COMPILER PROJECT 2024
The goal of the term-project is to implement a bottom-up syntax analyzer (a.k.a., parser) as we’ve learned. More specifically, you will implement the syntax analyzer for a simplified C programming language with the following context free grammar G;
CFG G:
-
01: CODE → VDECL CODE | FDECL CODE | ε
-
02: VDECL → vtype id semi | vtype ASSIGN semi
-
03: ASSIGN → id assign RHS
-
04: RHS → EXPR | literal | character | boolstr
-
05: EXPR → EXPR addsub EXPR | EXPR multdiv EXPR
-
06: EXPR → lparen EXPR rparen | id | num
-
07: FDECL → vtype id lparen ARG rparen lbrace BLOCK RETURN rbrace
-
08: ARG → vtype id MOREARGS | ε
-
09: MOREARGS → comma vtype id MOREARGS | ε
-
10: BLOCK → STMT BLOCK | ε
-
11: STMT → VDECL | ASSIGN semi
-
12: STMT → if lparen COND rparen lbrace BLOCK rbrace ELSE
-
13: STMT → while lparen COND rparen lbrace BLOCK rbrace
-
14: COND → COND comp COND | boolstr
-
15: ELSE → else lbrace BLOCK rbrace | ε
-
16: RETURN → return RHS semi
✓ Terminals (21)
-
vtype for the types of variables and functions
-
num for signed integers
-
character for a single character
-
boolstr for Boolean strings
-
literal for literal strings
-
id for the identifiers of variables and functions
-
if, else, while, and return for if, else, while, and return statements respectively
-
class for class declarations
-
addsub for + and - arithmetic operators
-
multdiv for * and / arithmetic operators
-
assign for assignment operators
-
comp for comparison operators
-
semi and comma for semicolons and commas respectively
-
lparen, rparen, lbrace, and rbrace for (, ), {, and } respectively
-
✓ Non-terminals (13)
CODE, VDECL, ASSIGN, RHS, EXPR, FDECL, ARG, MOREARGS, BLOCK, STMT, COND, ELSE, RETURN -
✓ Start symbol: CODE
Descriptions
-
✓ The given CFG G is non-left recursive, but ambiguous.
-
✓ Codes include zero or more declarations of functions and variables (CFG line 1)
-
✓ Variables are declared with or without initialization (CFG line 2 ~ 3)
-
✓ The right hand side of assignment operations can be classified into four types; 1) arithmetic
operations (expressions), 2) literal strings, 3) a single character, and 4) Boolean strings (CFG
4)
-
✓ Arithmetic operations are the combinations of +, -, *, / operators (CFG line 5 ~ 6)
-
✓ Functions can have zero or more input arguments (CFG line 7 ~ 9)
-
✓ Function blocks include zero or more statements (CFG line 10)
-
✓ There are four types of statements: 1) variable declarations, 2) assignment operations, 3) if-
else statements, and 4) while statements (CFG line 11 ~ 13)
-
✓ if and while statements include a conditional operation which consists of Boolean strings
and condition operators (CFG line 12 ~ 14)
-
✓ if statements can be used with or without an else statement (CFG line 12 & 15)
-
✓ return statements return 1) the computation result of arithmetic operations, 2) literal strings,
3) a single character, or 4) Boolean strings (CFG line 16)
-
✓ This is not a CFG for C. This is for simplified C. So, you don’t need to consider grammars
and structures not mentioned in this specification.

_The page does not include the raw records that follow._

(* ===== verification/Address.v ===== *)
(** * Mail addresses ([internal/mailcal/abi/address.go])

    The canonical form under which every address of the mail and calendar
    subsystem is compared.  [net/mail.ParseAddress] is modelled on the inputs
    that reach it (no separators, quotes, comments or white space, so only an
    addr-spec can be accepted); [idna.Lookup.ToASCII] is third-party code and
    a parameter, as is [net.ParseIP] for domain literals. *)

From S2P Require Import Prelude GoStrings.

From Stdlib Require Import Ascii.

#[local] Open Scope Z_scope.

Definition at_sign : ascii := ascii_of_N 64.

Record Address := mkAddress { Name : string; Email : string }.
#[export] Instance Address_eq_dec : EqDecision Address.
Proof. solve_decision. Defined.

Inductive addr_error := ErrBadAddress.
#[export] Instance addr_error_eq_dec : EqDecision addr_error.
Proof. solve_decision. Defined.

(** Code outside the repository: [idna.Lookup.ToASCII] ([None] for an error)
    and [net.ParseIP(s) != nil]. *)
Class MailEnv := {
  mail_unicode :: Unicode;
  idna_to_ascii : string -> option string;
  net_parse_ip : string -> bool
}.

(** Domains already in ASCII and no domain literals, for closed examples. *)
Definition plain_mail_env : MailEnv :=
  {| mail_unicode := ascii_tables; idna_to_ascii := Some; net_parse_ip := fun _ => false |}.

(** ** [net/mail.ParseAddress], the addr-spec part *)

Definition is_vchar (r : Z) : bool := ((33 <=? r) && (r <=? 126)) || (128 <=? r).

(** The RFC 5322 specials, without the dot. *)
Definition mail_specials : list Z := [40; 41; 60; 62; 91; 93; 58; 59; 64; 92; 44; 34].

Definition is_atext (r : Z) : bool := negb (bool_decide (r ∈ mail_specials)) && is_vchar r.
Definition is_dtext (r : Z) : bool := negb (bool_decide (r ∈ [91; 93; 92])) && is_vchar r.

(** A byte that is not UTF-8: U+FFFD of width one. *)
Definition bad_utf8 (p : Z * string) : bool :=
  (p.1 =? rune_error) && bool_decide (String.length p.2 = 1%nat).

(** The longest run of a class of runes; [None] at a bad byte. *)
Fixpoint take_runes (f : Z -> bool) (l : list (Z * string)) : option (string * list (Z * string)) :=
  match l with
  | [] => Some ("", [])
  | p :: l' =>
    if bad_utf8 p then None
    else if f p.1 then
      match take_runes f l' with
      | Some (s, rest) => Some (p.2 +:+ s, rest)
      | None => None
      end
    else Some ("", l)
  end.

(** [consumeAtom(dot = true, permissive = false)]. *)
Definition consume_atom (l : list (Z * string)) : option (string * list (Z * string)) :=
  match take_runes is_atext l with
  | Some (atom, rest) =>
    if bool_decide (atom = "") || has_prefix atom "." || contains_str atom ".." || has_suffix atom "."
    then None else Some (atom, rest)
  | None => None
  end.

(** [consumeDomainLiteral], after the opening bracket. *)
Definition consume_domain_literal `{MailEnv} (l : list (Z * string)) : option (string * list (Z * string)) :=
  match take_runes is_dtext l with
  | Some (dtext, (93, _) :: rest) =>
    if net_parse_ip dtext then Some ("[" +:+ dtext +:+ "]", rest) else None
  | _ => None
  end.

(** [mail.ParseAddress(s)] for [s] without separators: the address parsed. *)
Definition parse_address `{MailEnv} (s : string) : option string :=
  match consume_atom (segments s) with
  | Some (local, (64, _) :: rest) =>
    let dom := match rest with
               | (91, _) :: rest' => consume_domain_literal rest'
               | _ => consume_atom rest
               end in
    match dom with
    | Some (d, []) => Some (local +:+ "@" +:+ d)
    | _ => None
    end
  | _ => None
  end.

(** ** [NormalizeEmail], [DomainOf] *)

(** Angle brackets, comma, semicolon, double quote, parentheses, blank, TAB, CR, LF. *)
Definition email_separators : list Z := [60; 62; 44; 59; 34; 40; 41; 32; 9; 13; 10].

Definition NormalizeEmail `{MailEnv} (raw : string) : result addr_error string :=
  let s := trim_space raw in
  if bool_decide (s = "") || contains_any s email_separators then Err ErrBadAddress
  else if negb (bool_decide (parse_address s = Some s)) then Err ErrBadAddress
  else match split_last s at_sign with
  | None => Err ErrBadAddress
  | Some (local, domain) =>
    if bool_decide (local = "") || bool_decide (domain = "") then Err ErrBadAddress
    else match idna_to_ascii domain with
    | None => Err ErrBadAddress
    | Some ascii =>
      if bool_decide (ascii = "") then Err ErrBadAddress
      else Ok (to_lower local +:+ "@" +:+ to_lower ascii)
    end
  end.

Definition DomainOf (email : string) : string :=
  match split_last email at_sign with Some (_, d) => d | None => "" end.

Definition NormalizeAddress `{MailEnv} (a : Address) : result addr_error Address :=
  email ← NormalizeEmail (Email a);
  Ok (mkAddress (trim_space (Name a)) email).

(** The loop of [NormalizeAddresses]: [seen] is the map, [out] the list. *)
Fixpoint NormalizeAddresses_go `{MailEnv} (l : list Address) (seen : gset string) (out : list Address)
    : result addr_error (list Address) :=
  match l with
  | [] => Ok out
  | a :: l' =>
    n ← NormalizeAddress a;
    if bool_decide (Email n ∈ seen) then NormalizeAddresses_go l' seen out
    else NormalizeAddresses_go l' ({[ Email n ]} ∪ seen) (out ++ [n])
  end.
Definition NormalizeAddresses `{MailEnv} (l : list Address) : result addr_error (list Address) :=
  NormalizeAddresses_go l ∅ [].

(** ** Lemmas *)

Section address_lemmas.
Context `{ME : MailEnv}.

(** What an accepted address is: a local part and a domain around the last
    at-sign, in lower case, the domain in its ASCII form. *)
Lemma NormalizeEmail_Ok raw e :
  NormalizeEmail raw = Ok e ->
  exists local domain ascii,
    trim_space raw = local +:+ String at_sign domain /\ local <> "" /\ domain <> "" /\
    parse_address (trim_space raw) = Some (trim_space raw) /\
    contains_any (trim_space raw) email_separators = false /\
    idna_to_ascii domain = Some ascii /\ ascii <> "" /\
    e = to_lower local +:+ "@" +:+ to_lower ascii.
Proof.
  unfold NormalizeEmail. intros H.
  destruct (bool_decide (trim_space raw = "") || _) eqn:H1; [done|].
  destruct (negb _) eqn:H2; [done|].
  destruct (split_last _ _) as [[local domain]|] eqn:H3; [|done].
  destruct (bool_decide (local = "") || _) eqn:H4; [done|].
  destruct (idna_to_ascii domain) as [ascii|] eqn:H5; [|done].
  destruct (bool_decide (ascii = "")) eqn:H6; [done|].
  injection H as <-. bool_simp. exists local, domain, ascii.
  apply split_last_Some in H3. naive_solver.
Qed.

(** A separator anywhere, as in [Boss <a@b.com>, evil@x.com], is refused. *)
Lemma NormalizeEmail_separators raw :
  contains_any (trim_space raw) email_separators = true -> NormalizeEmail raw = Err ErrBadAddress.
Proof. unfold NormalizeEmail. intros ->. by rewrite orb_true_r. Qed.

Lemma DomainOf_normal l d :
  split_last d at_sign = None -> DomainOf (l +:+ "@" +:+ d) = d.
Proof.
  intros Hd. unfold DomainOf. change ("@" +:+ d) with (String at_sign d).
  by rewrite split_last_app.
Qed.

Lemma NormalizeAddresses_go_spec l seen out res :
  (forall e, e ∈ seen <-> e ∈ Email <$> out) -> NoDup (Email <$> out) ->
  NormalizeAddresses_go l seen out = Ok res ->
  out `prefix_of` res /\ NoDup (Email <$> res) /\
  exists ns, mapM_result NormalizeAddress l = Ok ns /\
    (forall e, e ∈ Email <$> res <-> e ∈ Email <$> out \/ e ∈ Email <$> ns) /\
    (forall a, a ∈ res -> a ∈ out \/ a ∈ ns).
Proof.
  revert seen out. induction l as [|a l IH]; intros seen out Hseen Hnd; cbn.
  - intros [= ->]. split; [done|]. split; [done|]. exists []. set_solver.
  - destruct (NormalizeAddress a) as [n|]; cbn; [|done]. case_bool_decide as Hin; intros H.
    + destruct (IH _ _ Hseen Hnd H) as (? & ? & ns & -> & Hmem & Hsub).
      split; [done|]. split; [done|]. exists (n :: ns). split; [done|]. set_solver.
    + destruct (IH ({[Email n]} ∪ seen) (out ++ [n])) as (Hpre & ? & ns & -> & Hmem & Hsub); [| |done|].
      * intros e. rewrite fmap_app. set_solver.
      * rewrite fmap_app. apply NoDup_app. split_and!; [done| |apply NoDup_singleton].
        intros e He. cbn. rewrite list_elem_of_singleton. intros ->. by apply Hin, Hseen.
      * split; [by eapply prefix_app_l|]. split; [done|]. exists (n :: ns). split; [done|].
        split; [intros e; rewrite Hmem, fmap_app; set_solver | set_solver].
Qed.

End address_lemmas.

Based on this CFG, you should implement a bottom-up parser as follows:
✓ Discard an ambiguity in the CFG
✓ Construct a SLR parsing table for the non-ambiguous CFG through the following website:
http://jsmachines.sourceforge.net/machines/slr.html
✓ Implement a SLR parsing program for the simplified Java programming language by using the constructed table.
For the implementation, please use C, C++, or Python (If you want to use . Your syntax analyzer
must run on Linux or Unix-like OS without any error.
Your syntax analyzer should work as follows:
✓ The execution flow of your syntax analyzer: syntax_analyzer <input file>
✓ Input: A sequence of tokens (terminals) written in the input file
e.g., vtype id semi vtype id lparen rparen lbrace if lparen boolstr comp boolstr rparen lbrace
rbrace
✓ Output
◼ (If a parsing decision output is “accept”) please construct a parse tree (not abstract
syntax tree) for the input sequence
◆ You can design the data structure to represent the tree as you want.
◼ (If an output is “reject”) please make an error report which explains why and where the
error occurred (e.g., line number)
Term-project schedule and submission
✓ Deadline: 6/9, 23:59 (through an e-class system)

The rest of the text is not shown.